RU486 and Marie Stopes: Media Release

Media Release:   Marie Stopes and RU486

 

While one of the world’s largest providers of abortion services adds to its ability to generate more income through the availability of training of doctors and the supply of drugs to procure abortions, Australian women are once again supposed to be thankful for an additional solution to their primarily psychosocial problems. 

Whilst the research undertaken by Marie Stopes own medical director found that the ‘..regimen is an effective option for Australian women’,  with minimal adverse effects,  international and national researchers not connected to the organisation do not agree. 

A Finnish study published in 2009 found that medical abortion had around 4 times the rate of adverse events than surgical abortion, with haemorrhage experienced by almost 16% of women taking RU486.    A more recent Australian study found that 1 in 18 users of RU486 required admission to hospital for adverse events compared to only 1 in 250 women undergoing surgical abortion.

RU486 is sold as a solution to women living in rural and regional areas where access to surgical abortion may be more difficult.   Yet it is clear that for these women, the use of RU486 becomes even more dangerous where their access to appropriate medical and surgical care in the face of adverse events may also be restricted.

International research already informs us that up to 20% of women suffer serious and prolonged mental health problems following surgical abortion.   The potential for significantly increased psychological harm for women more actively participating in a lengthy, often painful process of abortion, in their own homes, and often confronted with the sight of their expelled babies is enormous.     

Yet Marie Stopes, abortion advocates, and the media ‘sell’ this is a victory for women’s health.    Social structures that do not support women to continue their pregnancies, but force them to choose between careers and children, education and children, partners and family and children are not ‘health’ issues. 

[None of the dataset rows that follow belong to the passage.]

Lemma ordered_advance s e st ce :
  eras_ordered s → ce = default 0 (current_era s) → (current_era s = None → e = 0) →
  (current_era s ≠ None → e = ce + 1) →
  eras_ordered (s <| current_era := Some e |> <| eras_start_session_index ::= insert e st |>).
Proof.
  intros [Hst Hact] -> Hnone Hsome. split; cbn.
  - intros e' st' [[<- <-]|[Hne He']]%lookup_insert_Some; [by exists e|].
    exists e. split; [done|]. destruct (Hst _ _ He') as (ce & Hce & Hle).
    rewrite Hce in *. cbn in *. rewrite Hsome by done. lia.
  - intros ai Hai. exists e. split; [done|]. destruct (Hact _ Hai) as (ce & Hce & Hle).
    rewrite Hce in *. cbn in *. rewrite Hsome by done. lia.
Qed.

Lemma new_session_ordered g i s :
  eras_ordered s → 0 ≤ default 0 (current_era s) < umax 32 →
  eras_ordered (run (sm_new_session elect g i) s).
Proof.
  intros Hs Hce.
  assert (∀ s, eras_ordered s → 0 ≤ default 0 (current_era s) < umax 32 →
    wp (try_trigger_new_era elect i g) s (λ _, eras_ordered)) as Htry.
  { clear s Hs Hce. intros s Hs Hce. unfold try_trigger_new_era. apply wp_get.
    destruct (elect g s) as [sup|].
    2:{ apply wp_bind. unfold deposit_event. apply wp_modify, wp_ret. exact Hs. }
    destruct (decide _).
    - apply wp_bind. unfold deposit_event. apply wp_when; intros Hnone.
      + apply wp_modify, wp_bind, wp_modify, wp_ret.
        eapply (ordered_advance s 0 i); [exact Hs | done | done | by rewrite Hnone].
      + apply wp_bind, wp_modify, wp_ret. exact Hs.
    - apply wp_bind. unfold deposit_event. apply wp_modify, wp_bind.
      set (s1 := s <| events ::= _ |>). unfold trigger_new_era. apply wp_get. cbn zeta.
      apply wp_bind, wp_modify.
      set (e := match current_era s1 with Some e => wadd 32 e 1 | None => 0 end).
      set (s2 := s1 <| current_era := Some e |> <| eras_start_session_index ::= insert e i |>).
      assert (eras_ordered s2) as Hs2.
      { apply (ordered_advance s1 e i (default 0 (current_era s))); [exact Hs | done | |].
        - unfold e. by intros ->.
        - unfold e, s1. cbn. destruct (current_era s) as [ce|]; [|done]. intros _. cbn in *.
          apply wadd_small. ulia. }
      eapply wp_mono; [apply (wp_preserves eras_ordered); [|exact Hs2]|].
      + apply preserves_keeps_bind.
        * destruct (checked_sub _ _); [apply keeps_ordered_clear | by apply keeps_ret].
        * intros _. apply keeps_ordered_of_data. intros d. apply store_stakers_data.
      + intros [vals|er] s3 Hs3; [by apply wp_ret | done]. }
  unfold sm_new_session.
  change (wp (modify (λ s, s <| current_planned_session := i |>) ≫= λ _, new_session elect i g) s
    (λ _, eras_ordered)).
  apply wp_bind, wp_modify. unfold new_session. apply wp_get.
  set (s1 := s <| current_planned_session := i |>).
  destruct (current_era s1) as [ce|]; [|by apply Htry].
  cbn zeta. destruct (match force_era s1 with NotForcing => _ | _ => _ end); [|exact Hs].
  apply wp_bind. eapply wp_mono; [by apply Htry|]. cbn beta. intros [vals|er] s2 Hs2; [|done].
  apply wp_get, wp_bind, wp_when; intros _; [apply wp_modify|]; apply wp_ret; exact Hs2.
Qed.

Lemma start_session_ordered i s : eras_ordered s → eras_ordered (run (start_session i) s).
Proof.
  intros Hs. change (wp (start_session i) s (λ _, eras_ordered)).
  assert (∀ s, eras_ordered s → wp ((s' ← gets id;
    for_each (offending_validators s') (λ '(idx, disabled), when (disabled = true)
      (modify (λ s, s <| sessions ::= session_disable_validator idx |>)))) : Call unit) s
    (λ _, eras_ordered)) as Htail.
  { clear s Hs. intros s Hs. apply wp_preserves, Hs. apply keeps_ordered_of_data.
    intros d. by keeps_auto. }
  unfold start_session. apply wp_get. cbn zeta.
  set (next := match active_era s with Some e => wadd 32 (ae_index e) 1 | None => 0 end).
  apply wp_bind. destruct (eras_start_session_index s !! next) as [st|] eqn:Hst;
    [|by apply wp_ret, Htail].
  destruct Hs as [Hstart Hact]. destruct (Hstart _ _ Hst) as (ce & Hce & Hle).
  apply wp_when; intros _; [|by apply Htail].
  unfold start_era. apply wp_get. cbn zeta. fold next. apply wp_bind, wp_modify.
  set (s1 := s <| active_era := Some {| ae_index := next; ae_start := None |} |>).
  assert (eras_ordered s1) as Hs1.
  { split; [exact Hstart|]. intros ai [= <-]. by exists ce. }
  destruct (prune_bonded _ _ _) as [kept pruned].
  eapply wp_mono; [apply (wp_preserves eras_ordered); [|exact Hs1]|].
  - apply keeps_ordered_of_data. intros d.
    apply preserves_keeps_bind; [unfold clear_era_metadata; by keeps_auto|]. intros _.
    apply preserves_keeps_bind; [by keeps_auto|]. intros _.
    apply preserves_keeps_bind; [by keeps_auto|]. intros _.
    apply keeps_apply_unapplied_frame; [by split | done | done].
  - intros [[]|er] s2 Hs2; [by apply Htail | done].
Qed.
(* ===== verification/Claims.v ===== *)
(** The claims pallet ([modules/claims/src/lib.rs]): the bridge mints a claim
    for a transaction of another chain, the owner of the Ethereum address turns
    it into a deposit with a signature, and burning moves a balance the other
    way.  Every call is [transactional]. *)

From Stdlib Require Import ZArith Lia.
From stdpp Require Import base option list gmap fin_maps strings.
From S2P Require Import Prelude Interfaces Ethereum.
#[local] Open Scope Z_scope.

(** * Data *)

Inductive BridgeNetworks := BSC | Ethereum | CloverPara.

#[export] Instance BridgeNetworks_eq_dec : EqDecision BridgeNetworks.
Proof. solve_decision. Defined.
#[export] Instance BridgeNetworks_countable : Countable BridgeNetworks.
Proof.
  apply (inj_countable'
    (λ n, match n with BSC => 0%nat | Ethereum => 1%nat | CloverPara => 2%nat end)
    (λ k, match k with 0%nat => BSC | 1%nat => Ethereum | _ => CloverPara end)).
  by intros [].
Defined.

(** The address a claim belongs to, its amount and whether it is claimed. *)
Record ClaimInfo := { ci_address : EthereumAddress; ci_amount : Z; ci_claimed : bool }.

#[export] Instance ClaimInfo_eq_dec : EqDecision ClaimInfo.
Proof. solve_decision. Defined.

Inductive ClaimsError :=
  | NoPermission | AlreadyMinted | AlreadyClaimed | ClaimLimitExceeded | TxNotMinted
  | InvalidEthereumSignature | SignatureNotMatch | InvalidAmount
  (* errors of the frame system and of the currency *)
  | BadOrigin | CurrencyFailed.

#[export] Instance ClaimsError_eq_dec : EqDecision ClaimsError.
Proof. solve_decision. Defined.

Inductive ClaimsEvent :=
  | ElasticBridgeAccountChanged (n : BridgeNetworks) (a : AccountId)
  | ElasticMintSuccess (n : BridgeNetworks) (tx : EthereumTxHash) (who : EthereumAddress) (v : Z)
  | ElasticClaimLimitUpdated (n : BridgeNetworks) (v : Z)
  | ElasticClaimed (n : BridgeNetworks) (a : AccountId) (who : EthereumAddress) (v : Z)
  | ElasticBurned (n : BridgeNetworks) (a : AccountId) (who : EthereumAddress) (v : Z)
  | ElasticFeeUpdated (n : BridgeNetworks) (mint burn : Z).

(** The answer of the transaction pool. *)
Inductive ValidityError := InvalidSignature | SignerHasNoClaim | SignatureMismatch | ClaimedAlready.

Definition validity_code (e : ValidityError) : Z :=
  match e with
  | InvalidSignature => 0 | SignerHasNoClaim => 1 | SignatureMismatch => 2 | ClaimedAlready => 3
  end.

Inductive InvalidTransaction := InvalidCall | InvalidCustom (code : Z).

Record ValidTransaction := {
  priority : Z;
  requires : list (string * EthereumAddress);
  provides : list (string * EthereumAddress);
  longevity : Z;
  propagate : bool;
}.

(** The account that keeps the fees ([PalletId::into_account_truncating]). *)
Class ClaimsConfig := { claims_account : AccountId }.

(** * Storage *)
Section Storage.
Context `{Currency}.

Record ClaimsStore := {
  c_currency : cur;
  bridge_account : option AccountId;
  claim_limit : Z;
  legacy_claims : gmap EthereumTxHash (option ClaimInfo);
  mint_fee : option Z;
  burn_fee : option Z;
  elastic_bridge_accounts : gmap BridgeNetworks (option AccountId);
  elastic_claim_limits : gmap BridgeNetworks Z;
  bridge_fees : gmap BridgeNetworks (Z * Z);
  elastic_claims : gmap (BridgeNetworks * EthereumTxHash) ClaimInfo;
  pallet_storage_version : Z;
  c_events : list ClaimsEvent;
}.

#[export] Instance ClaimsStore_eta : Eta ClaimsStore := λ s, {|
  c_currency := c_currency s;
  bridge_account := bridge_account s;
  claim_limit := claim_limit s;
  legacy_claims := legacy_claims s;
  mint_fee := mint_fee s;
  burn_fee := burn_fee s;
  elastic_bridge_accounts := elastic_bridge_accounts s;
  elastic_claim_limits := elastic_claim_limits s;
  bridge_fees := bridge_fees s;
  elastic_claims := elastic_claims s;
  pallet_storage_version := pallet_storage_version s;
  c_events := c_events s;
|}.

Definition get_bridge_account (n : BridgeNetworks) (s : ClaimsStore) : option AccountId :=
  default None (elastic_bridge_accounts s !! n).
Definition get_claim_limit (n : BridgeNetworks) (s : ClaimsStore) : Z :=
  default 0 (elastic_claim_limits s !! n).
Definition get_bridge_fees (n : BridgeNetworks) (s : ClaimsStore) : Z * Z :=
  default (0, 0) (bridge_fees s !! n).

(** [VersionDefault] *)
Definition VersionDefault : Z := 1.
End Storage.

Abbreviation CCall := (M ClaimsStore ClaimsError).

Section Claims.
Context `{Currency, EthereumCrypto, ClaimsConfig}.

Definition c_ensure_root (o : Origin) : CCall unit :=
  match o with Root => mret tt | _ => throw BadOrigin end.
Definition c_ensure_signed (o : Origin) : CCall AccountId :=
  match o with Signed a => mret a | _ => throw BadOrigin end.
Definition c_ensure_none (o : Origin) : CCall unit :=
  match o with NoOrigin => mret tt | _ => throw BadOrigin end.

Definition c_deposit_event (e : ClaimsEvent) : CCall unit :=
  modify (λ s, s <| c_events ::= cons e |>).

(** [T::Currency::deposit_creating] with its imbalance dropped. *)
Definition c_deposit (a : AccountId) (v : Z) : CCall unit :=
  modify (λ s, s <| c_currency ::= λ c,
    let '(imbalance, c') := deposit_creating a v c in drop_positive imbalance c' |>).

(** * Minting *)

(** The amount of a mint and its fee. *)
Definition do_mint_claim (from : AccountId) (network : BridgeNetworks) (tx : EthereumTxHash)
    (who : EthereumAddress) (value : Z) : CCall Z :=
  gets id ≫= λ s,
  ensure (Some from = get_bridge_account network s) NoPermission ≫= λ _,
  ensure (elastic_claims s !! (network, tx) = None) AlreadyMinted ≫= λ _,
  ensure (value ≤ get_claim_limit network s) ClaimLimitExceeded ≫= λ _,
  let fee := fst (get_bridge_fees network s) in
  when (0 < fee) (ensure (fee < value) InvalidAmount) ≫= λ _,
  let claim_amount := if decide (0 < fee) then sat_sub value fee else value in
  let mint_fee := if decide (0 < fee) then fee else 0 in
  modify (λ s, s <| elastic_claims ::= <[(network, tx) :=
    {| ci_address := who; ci_amount := claim_amount; ci_claimed := false |}]> |>) ≫= λ _,
  modify (λ s, s <| elastic_claim_limits ::=
    <[network := sat_sub (get_claim_limit network s) claim_amount]> |>) ≫= λ _,
  when (0 < mint_fee) (c_deposit claims_account mint_fee) ≫= λ _,
  mret claim_amount.

Definition do_mint_and_send_claim (from : AccountId) (network : BridgeNetworks)
    (tx : EthereumTxHash) (dest : AccountId) (value : Z) : CCall Z :=
  gets id ≫= λ s,
  ensure (Some from = get_bridge_account network s) NoPermission ≫= λ _,
  ensure (elastic_claims s !! (network, tx) = None) AlreadyMinted ≫= λ _,
  ensure (value ≤ get_claim_limit network s) ClaimLimitExceeded ≫= λ _,
  let fee := fst (get_bridge_fees network s) in
  when (0 < fee) (ensure (fee < value) InvalidAmount) ≫= λ _,
  let claim_amount := if decide (0 < fee) then sat_sub value fee else value in
  let mint_fee := if decide (0 < fee) then fee else 0 in
  c_deposit dest claim_amount ≫= λ _,
  modify (λ s, s <| elastic_claims ::= <[(network, tx) :=
    {| ci_address := EthereumAddress_default; ci_amount := claim_amount;
       ci_claimed := true |}]> |>) ≫= λ _,
  modify (λ s, s <| elastic_claim_limits ::=
    <[network := sat_sub (get_claim_limit network s) claim_amount]> |>) ≫= λ _,
  when (0 < mint_fee) (c_deposit claims_account mint_fee) ≫= λ _,
  mret claim_amount.

(** * Claiming *)

Definition claim_signer (dest : AccountId) (tx : EthereumTxHash) (sig : EcdsaSignature)
    : option EthereumAddress :=
  eth_recover sig (to_ascii_hex (encode_account dest)) (to_ascii_hex (hash_bytes tx)).

Definition do_claim (network : BridgeNetworks) (dest : AccountId) (tx : EthereumTxHash)
    (sig : EcdsaSignature) : CCall (EthereumAddress * Z) :=
  gets id ≫= λ s,
  ok_or (elastic_claims s !! (network, tx)) TxNotMinted ≫= λ info,
  ensure (ci_claimed info = false) AlreadyClaimed ≫= λ _,
  ok_or (claim_signer dest tx sig) InvalidEthereumSignature ≫= λ signer,
  ensure (ci_address info = signer) SignatureNotMatch ≫= λ _,
  c_deposit dest (ci_amount info) ≫= λ _,
  modify (λ s, s <| elastic_claims ::= <[(network, tx) :=
    {| ci_address := ci_address info; ci_amount := ci_amount info; ci_claimed := true |}]> |>) ≫= λ _,
  mret (signer, ci_amount info).

Definition do_validate (network : BridgeNetworks) (account : AccountId) (tx : EthereumTxHash)
    (sig : EcdsaSignature) (s : ClaimsStore) : result InvalidTransaction ValidTransaction :=
  match claim_signer account tx sig with
  | None => Err (InvalidCustom (validity_code InvalidSignature))
  | Some signer =>
      match elastic_claims s !! (network, tx) with
      | None => Err (InvalidCustom (validity_code SignerHasNoClaim))
      | Some info =>
          if decide (ci_address info = signer) then
            if ci_claimed info then Err (InvalidCustom (validity_code ClaimedAlready))
            else Ok {| priority := 100; requires := [];
                       provides := [("claims"%string, signer)];
                       longevity := umax 64; propagate := true |}
          else Err (InvalidCustom (validity_code SignatureMismatch))
      end
  end.

(** * Burning *)

Definition do_burn (who : AccountId) (network : BridgeNetworks) (amount : Z) : CCall Z :=
  gets id ≫= λ s,
  let fee := snd (get_bridge_fees network s) in
  when (0 < fee) (ensure (fee < amount) InvalidAmount) ≫= λ _,
  let burn_amount := if decide (0 < fee) then sat_sub amount fee else amount in
  let burn_fee := if decide (0 < fee) then fee else 0 in
  ok_or (withdraw who amount KeepAlive (c_currency s)) CurrencyFailed ≫= λ '(imbalance, c),
  modify (λ s, s <| c_currency := drop_negative imbalance c |>) ≫= λ _,
  when (0 < burn_fee) (c_deposit claims_account burn_fee) ≫= λ _,
  mret burn_amount.

(** * Calls *)

Definition set_bridge_account_elastic (o : Origin) (network : BridgeNetworks) (to : AccountId)
    : CCall unit := transactional (
  c_ensure_root o ≫= λ _,
  modify (λ s, s <| elastic_bridge_accounts ::= <[network := Some to]> |>) ≫= λ _,
  c_deposit_event (ElasticBridgeAccountChanged network to)).

Definition set_claim_limit_elastic (o : Origin) (network : BridgeNetworks) (limit : Z)
    : CCall unit := transactional (
  c_ensure_root o ≫= λ _,
  modify (λ s, s <| elastic_claim_limits ::= <[network := limit]> |>) ≫= λ _,
  c_deposit_event (ElasticClaimLimitUpdated network limit)).

Definition set_bridge_fee_elastic (o : Origin) (network : BridgeNetworks) (mint burn : Z)
    : CCall unit := transactional (
  c_ensure_root o ≫= λ _,
  modify (λ s, s <| bridge_fees ::= <[network := (mint, burn)]> |>) ≫= λ _,
  c_deposit_event (ElasticFeeUpdated network mint burn)).

Definition mint_claim_elastic (o : Origin) (network : BridgeNetworks) (tx : EthereumTxHash)
    (who : EthereumAddress) (value : Z) : CCall unit := transactional (
  c_ensure_signed o ≫= λ signer,
  do_mint_claim signer network tx who value ≫= λ claim_amount,
  c_deposit_event (ElasticMintSuccess network tx who claim_amount)).

Definition claim_elastic (o : Origin) (network : BridgeNetworks) (dest : AccountId)
    (tx : EthereumTxHash) (sig : EcdsaSignature) : CCall unit := transactional (
  c_ensure_none o ≫= λ _,
  do_claim network dest tx sig ≫= λ '(signer, amount),
  c_deposit_event (ElasticClaimed network dest signer amount)).

Definition burn_elastic (o : Origin) (network : BridgeNetworks) (dest : EthereumAddress)
    (amount : Z) : CCall unit := transactional (
  c_ensure_signed o ≫= λ who,
  do_burn who network amount ≫= λ burn_amount,
  c_deposit_event (ElasticBurned network who dest burn_amount)).

Definition mint_and_send_claim_elastic (o : Origin) (network : BridgeNetworks)
    (tx : EthereumTxHash) (who : AccountId) (value : Z) : CCall unit := transactional (
  c_ensure_signed o ≫= λ signer,
  do_mint_and_send_claim signer network tx who value ≫= λ claim_amount,
  c_deposit_event (ElasticMintSuccess network tx EthereumAddress_default claim_amount)).

Inductive ClaimsCall :=
  | SetBridgeAccount (n : BridgeNetworks) (to : AccountId)
  | SetClaimLimit (n : BridgeNetworks) (limit : Z)
  | SetBridgeFee (n : BridgeNetworks) (mint burn : Z)
  | MintClaim (n : BridgeNetworks) (tx : EthereumTxHash) (who : EthereumAddress) (value : Z)
  | ClaimElastic (n : BridgeNetworks) (dest : AccountId) (tx : EthereumTxHash) (sig : EcdsaSignature)
  | BurnElastic (n : BridgeNetworks) (dest : EthereumAddress) (amount : Z)
  | MintAndSendClaim (n : BridgeNetworks) (tx : EthereumTxHash) (who : AccountId) (value : Z).

Definition claims_dispatch (o : Origin) (c : ClaimsCall) : CCall unit :=
  match c with
  | SetBridgeAccount n to => set_bridge_account_elastic o n to
  | SetClaimLimit n limit => set_claim_limit_elastic o n limit
  | SetBridgeFee n mint burn => set_bridge_fee_elastic o n mint burn
  | MintClaim n tx who value => mint_claim_elastic o n tx who value
  | ClaimElastic n dest tx sig => claim_elastic o n dest tx sig
  | BurnElastic n dest amount => burn_elastic o n dest amount
  | MintAndSendClaim n tx who value => mint_and_send_claim_elastic o n tx who value
  end.

(** Only a claim may be submitted without a signature. *)
Definition validate_unsigned (c : ClaimsCall) (s : ClaimsStore)
    : result InvalidTransaction ValidTransaction :=
  match c with
  | ClaimElastic n dest tx sig => do_validate n dest tx sig s
  | _ => Err InvalidCall
  end.

(** * The migration to the storage of several networks *)

Definition migrate_claim (m : gmap (BridgeNetworks * EthereumTxHash) ClaimInfo)
    (kv : EthereumTxHash * option ClaimInfo) :=
  match m !! (BSC, kv.1), kv.2 with
  | None, Some v => <[(BSC, kv.1) := v]> m
  | _, _ => m
  end.

Definition on_runtime_upgrade (s : ClaimsStore) : ClaimsStore :=
  if decide (2 ≤ pallet_storage_version s) then s else
  let claims' := foldl migrate_claim (elastic_claims s) (map_to_list (legacy_claims s)) in
  let limits' := if decide (0 < claim_limit s)
                 then <[BSC := claim_limit s]> (elastic_claim_limits s)
                 else elastic_claim_limits s in
  let accounts' :=
    match bridge_account s, elastic_bridge_accounts s !! BSC with
    | Some a, None => <[BSC := Some a]> (elastic_bridge_accounts s)
    | _, _ => elastic_bridge_accounts s
    end in
  let mint := default 0 (mint_fee s) in
  let burn := default 0 (burn_fee s) in
  let fees' :=
    if decide (0 < mint ∨ 0 < burn) then
      match bridge_fees s !! BSC with
      | None => <[BSC := (mint, burn)]> (bridge_fees s)
      | Some _ => bridge_fees s
      end
    else bridge_fees s in
  s <| elastic_claims := claims' |> <| elastic_claim_limits := limits' |>
    <| elastic_bridge_accounts := accounts' |> <| bridge_fees := fees' |>
    <| mint_fee := None |> <| burn_fee := None |> <| legacy_claims := ∅ |>
    <| bridge_account := None |> <| pallet_storage_version := 2 |>.

(** A run of calls, each with its origin. *)
Fixpoint execute (cs : list (Origin * ClaimsCall)) (s : ClaimsStore) : ClaimsStore :=
  match cs with
  | [] => s
  | (o, c) :: cs' => execute cs' (run (claims_dispatch o c) s)
  end.
End Claims.
(** Burning takes exactly the amount from the caller, leaves every other
    account as it was up to the fee credited to the pallet, announces the amount
    less the fee, and leaves the claims alone; it fails, changing nothing, only
    for an amount that does not exceed the fee or a withdrawal the currency
    refuses. *)
Theorem burn_correct `{!CurrencyLaws} who n dest amount s r s'
  (Hamount : 0 ≤ amount) (Hfee : 0 ≤ snd (get_bridge_fees n s))
  (Hrun : burn_elastic (Signed who) n dest amount s = (r, s')) :
  let fee := snd (get_bridge_fees n s) in
  match r with
  | Ok _ =>
      amount ≤ free_balance who (c_currency s) ∧
      (∃ f, (f = fee ∨ f = 0) ∧ ∀ b,
        free_balance b (c_currency s') = free_balance b (c_currency s)
          - (if decide (who = b) then amount else 0)
          + (if decide (claims_account = b) then f else 0)) ∧
      c_events s' = ElasticBurned n who dest (amount - fee) :: c_events s ∧
      elastic_claims s' = elastic_claims s ∧ elastic_claim_limits s' = elastic_claim_limits s
  | Err e =>
      s' = s ∧ (e = InvalidAmount ∧ 0 < fee ∧ amount ≤ fee
                ∨ e = CurrencyFailed ∧ withdraw who amount KeepAlive (c_currency s) = None)
  end.
Proof.
  intros fee. subst fee. pattern r, s'. revert Hrun. eapply wp_elim.
  unfold_claims. wp_auto; try (split; [done|]; auto with lia).
  all: subst; match goal with Hw : withdraw _ _ _ _ = Some _ |- _ =>
    destruct (withdraw_spec _ _ _ _ _ _ Hw Hamount) as (-> & Hle & Hfree) end.
  all: repeat case_decide; try lia; cbn.
  all: split_and!; [done| |do 2 f_equal; ulia|done|done].
  - destruct (deposit_free claims_account (snd (get_bridge_fees n s)) (drop_negative amount c))
      as (f & Hf & Hb); [done|]. exists f. split; [done|]. intros b.
    by rewrite Hb, drop_negative_free, Hfree.
  - exists 0. split; [auto|]. intros b. rewrite drop_negative_free, Hfree.
    repeat case_decide; lia.
Qed.
(** The address of a key is recovered from what the key signed. *)
Lemma recover_eth_sign `{!EthereumCryptoLaws, Secp256k1, !Secp256k1Laws} secret what extra :
  evm_recover (eth_sign secret what extra) (to_ascii_hex what) extra = Some (eth_address secret).
Proof.
  unfold evm_recover, eth_sign, eth_address. cbn zeta.
  set (msg := keccak_256 _). pose proof (recover_signed msg secret (keccak_256_length _)) as Hrec.
  destruct (secp256k1_sign msg secret) as [sig v]. cbn [signature_bytes]. by rewrite Hrec.
Qed.

(** C34: The owner of a key can claim its address: the signature of the account
    by the key recovers the address of the key, the claim of an account and an
    address that are not mapped succeeds with it, if the balance of the padded
    account can be merged when there is one, and the address resolves to the
    account from then on. *)
Theorem signed_claim_accepted `{!EthereumCryptoLaws, Secp256k1, !Secp256k1Laws} secret who s
    (Hwho : evm_addresses s !! who = None) (Haddr : accounts s !! eth_address secret = None)
    (Hmerge : account_exists (into_account_id s (eth_address secret)) (e_system s) = true →
      is_Some (merge_account (into_account_id s (eth_address secret)) who (e_system s))) :
  let sig := eth_sign secret (encode_account who) [] in
  evm_recover sig (to_ascii_hex (encode_account who)) [] = Some (eth_address secret) ∧
  ∃ s', claim_account (Signed who) (eth_address secret) sig s = (Ok tt, s') ∧
    into_account_id s' (eth_address secret) = who ∧
    evm_addresses s' !! who = Some (eth_address secret).
Proof.
  intros sig. pose proof (recover_eth_sign secret (encode_account who) []) as Hrec. fold sig in Hrec.
  split; [exact Hrec|]. clearbody sig. set (e := eth_address secret) in *. clearbody e.
  set (Q := λ (r : result EvmError unit) s', r = Ok tt ∧ into_account_id s' e = who
    ∧ evm_addresses s' !! who = Some e).
  enough (wp (claim_account (Signed who) e sig) s Q) as Hwp.
  { unfold wp in Hwp. destruct (claim_account (Signed who) e sig s) as [r s'].
    destruct Hwp as (Hr & Hid & Hev). exists s'. by rewrite <- Hr. }
  unfold claim_account. pose proof (merge_padded_ok who e s Hmerge) as Hok. wp_auto; try congruence.
  eapply wp_mono; [exact Hok|]. intros r s1 [nonce ->].
  wp_auto; split_and!; try done; cbn; unfold into_account_id; cbn; by rewrite lookup_insert_eq.
Qed.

Establishing flexible programs of study for pregnant and parenting university students is a solution.   Prosecuting men who are violent toward their partners and coerce them into having abortions is a solution.   Appropriate housing, warm clothes and adequate food for a homeless, pregnant women is a solution.   

These solutions cost money, take time, involve more resources and say to women you do not have to choose.    They are better for women.   RU486 is better for Marie Stopes.